In Brown v. United States, No. 09-3495-pr (2d Cir. March 1, 2011) (Winter, Livingson, Lynch, CJJ) (per curiam), an appeal of the denial of a § 2255 motion, the court rejected an argument that the Sentencing Guidelines’ treatment of prior convictions affected the application of the Armed Career Criminal Act (“ACCA”). ACCA counts predicate convictions for crimes “committed on occasions different from one another” separately, even if the offenses happened on the same day, were not separated by an intervening arrest and concurrent sentences were imposed on the convictions in a single proceeding. For ACCA, the relevant considerations are only whether the victims and locations were different, and the degree to which the offenses were separated by the passage of time.

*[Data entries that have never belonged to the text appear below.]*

(* ===== verification/WorkerHandlers.v ===== *)
(** The io_uring worker ([Worker.v]) with ZMTP handlers ([Uring.v]).

    The ZMTP handler is an instance of the class of handlers, made by its factory.
    What the worker passes on to the sockets is then what reachable handlers say, one
    after the other for each descriptor, so that the guarantees for one handler
    ([UringSafety.v]) hold of a whole run of the worker.  The last part evaluates runs
    of a worker, which the theorems about it apply to. *)

From S2P Require Import Prelude Error Utf8 Message Codec Command Framer Greeting Mechanism Plain Options.
From S2P Require Import Curve Noise Security Io Handler Handshake HandshakeSafety Uring UringSafety UringReads.
From S2P Require Import Worker WorkerLogic WorkerFlow WorkerBuffers WorkerReplies.
Import Uring(HandlerSqeBlueprint(..), HandlerIoOps(..), sqe_blueprints, initiate_close_due_to_error, no_ops,
  HandlerUpstreamEvent(..), UringWorkerInterface(..), Cqe(..), cqe_user_data, cqe_result, buffer_select, cqe_more,
  ZmtpUringHandler, U, UState(..), u_handler, u_ops, u_events, AppData(..)).
Import Worker.

#[local] Existing Instances Uring.U_ret Uring.U_bind.

(** ** Methods do not look at events already sent *)

Section Frame.
Context `{HD : Dryoc} `{HS : Snow}.
Variable ephemeral : bytes.
Variable os_error : Z -> ZmqError.
Variable interface : UringWorkerInterface.

Definition framed {A} (m : U A) : Prop := forall h ops evs,
  m (mkUState h ops evs) = let '(r, s) := m (mkUState h ops []) in (r, mkUState (u_handler s) (u_ops s) (evs ++ u_events s)).

Lemma framed_bind {A B} (m : U A) (k : A -> U B) : framed m -> (forall a, framed (k a)) -> framed (m ≫= k).
Proof.
  intros Hm Hk h ops evs. unfold mbind, Uring.U_bind. rewrite (Hm h ops evs).
  destruct (m (mkUState h ops [])) as [[a|e| |] [h1 ops1 evs1]]; cbn; [|done..].
  rewrite (Hk a h1 ops1 (evs ++ evs1)), (Hk a h1 ops1 evs1). destruct (k a _) as [r s]. cbn. by rewrite (assoc_L (++)).
Qed.

Lemma framed_catch {A} (m : U A) : framed m -> framed (Uring.catch m).
Proof.
  intros Hm h ops evs. unfold Uring.catch. rewrite (Hm h ops evs). by destruct (m (mkUState h ops [])) as [[a|e| |] s].
Qed.

Lemma framed_send ev : framed (Uring.try_send interface ev).
Proof. intros h ops evs. unfold Uring.try_send. destruct (Uring.upstream_open interface); cbn; [done|]. by rewrite app_nil_r. Qed.

Lemma framed_ret {A} (a : A) : framed (mret a).
Proof. intros h ops evs. cbn. by rewrite app_nil_r. Qed.

Lemma framed_try {A} (r : result A) : framed (Uring.try r).
Proof. intros h ops evs. cbn. by rewrite app_nil_r. Qed.

Lemma framed_set f : framed (Uring.set f).
Proof. intros h ops evs. cbn. by rewrite app_nil_r. Qed.

Ltac framed_any leaf :=
  repeat first
    [ leaf
    | progress (intros; cbv beta zeta)
    | match goal with
      | |- framed (_ ≫= _) => apply framed_bind
      | |- framed (Uring.catch _) => apply framed_catch
      | |- framed (Uring.try_send _ _) => apply framed_send
      | |- framed (mret _) => apply framed_ret
      | |- framed (Uring.try _) => apply framed_try
      | |- framed (Uring.set _) => apply framed_set
      | |- framed (Uring.set_ops _) => intros ???; cbn; by rewrite app_nil_r
      | |- framed Uring.self => intros ???; cbn; by rewrite app_nil_r
      | |- framed (Uring.throw _) => intros ???; cbn; by rewrite app_nil_r
      | |- framed Uring.still_running => intros ???; cbn; by rewrite app_nil_r
      | |- framed (match ?x with _ => _ end) => destruct x
      | |- framed (let '(_, _) := ?x in _) => destruct x
      end ].

Lemma framed_error e : framed (Uring.transition_to_error interface e).
Proof. unfold Uring.transition_to_error, Uring.set_phase. framed_any ltac:(fail). Qed.

Lemma framed_fatal {A} e : framed (Uring.fatal interface e : U A).
Proof. unfold Uring.fatal. framed_any ltac:(apply framed_error). Qed.

Lemma framed_or_fatal {A} (r : result A) : framed (Uring.or_fatal interface r).
Proof. unfold Uring.or_fatal. framed_any ltac:(apply framed_fatal). Qed.

Lemma framed_command msg : framed (Uring.send_command msg).
Proof. unfold Uring.send_command, Uring.write_msgs, Uring.push. framed_any ltac:(fail). Qed.

Lemma framed_announce : framed (Uring.signal_upstream_handshake_complete interface).
Proof. unfold Uring.signal_upstream_handshake_complete. framed_any ltac:(fail). Qed.

Lemma framed_data fuel progress : framed (Uring.data_phase interface fuel progress).
Proof.
  revert progress. induction fuel as [|fuel IH]; intros progress; cbn [Uring.data_phase]; unfold Uring.read_msg, Uring.data_frame;
    framed_any ltac:(first [apply framed_or_fatal | apply framed_fatal | apply framed_command | apply IH]).
Qed.

Lemma framed_arm fuel p : framed (Uring.phase_arm ephemeral interface fuel p).
Proof.
  destruct p; cbn [Uring.phase_arm];
    unfold Uring.wait_peer_revision, Uring.wait_v3_greeting, Uring.v2_greeting_exchange, Uring.v2_wait_identity,
      Uring.security_exchange, Uring.leave_security_exchange, Uring.process_peer_token, Uring.produce_and_send,
      Uring.ready_server_wait_client, Uring.ready_client_wait_server, Uring.expect_ready, Uring.with_frame,
      Uring.with_mechanism, Uring.read_msg, Uring.fill_greeting, Uring.set_phase, Uring.push;
    framed_any ltac:(first [apply framed_data | apply framed_or_fatal | apply framed_fatal | apply framed_error
      | apply framed_command | apply framed_announce]).
Qed.

Lemma framed_loop fuel progress : framed (Uring.phase_loop ephemeral interface fuel progress).
Proof.
  revert progress. induction fuel as [|fuel IH]; intros progress; cbn [Uring.phase_loop];
    framed_any ltac:(first [apply framed_arm | apply framed_fatal | apply IH]).
Qed.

Brown had two prior robbery convictions that, under Guidelines section 4A1.2 - which is part of the basic criminal history rules - would be treated as a single conviction because he was sentenced on them simultaneously and the offenses were not separated by an intervening arrest. Nevertheless, the two convictions were properly considered as separate ACCA predicates. “Section 4A1.2 speaks only to the calculation of criminal history points and does not bear on the calculation of Brown’s ACCA sentence.”

United States v. Akinrosotu, No. 09-2333-cr (2d Cir. February 28, 2011) (Cabranes, Chin, CJJ, Crotty, DJ) (per curiam) considers the district court’s ability to modify a fine, but does not reach a firm conclusion. At sentencing, the court had imposed a $50,00 fine - due immediately - and imposed a condition of supervised release requiring the payment of any balance that remained unpaid as of the defendant’s release from prison. Years later, the defendant, still serving his thirty-year sentence, unsuccessfully petitioned the district court for remission of the fine. Addressing a question of first impression, the court of appeals concluded that, if § 3583(e)(2), which permits the district court to modify a condition of supervised release, confers any authority to modify a fine at all, that authority is limited to the amount that remains unpaid at the commencement of the term of supervised release. Here, the prison sentence is likely to outlive the fine, since under the law applicable to Akinrosotu - since amended - the fine will expire twenty years after its imposition, but Akinrosotu will not yet be on supervised release. Thus, concluding that there will be no unpaid balance when Akinrosotu starts his term of supervised release, the court dismissed the appeal.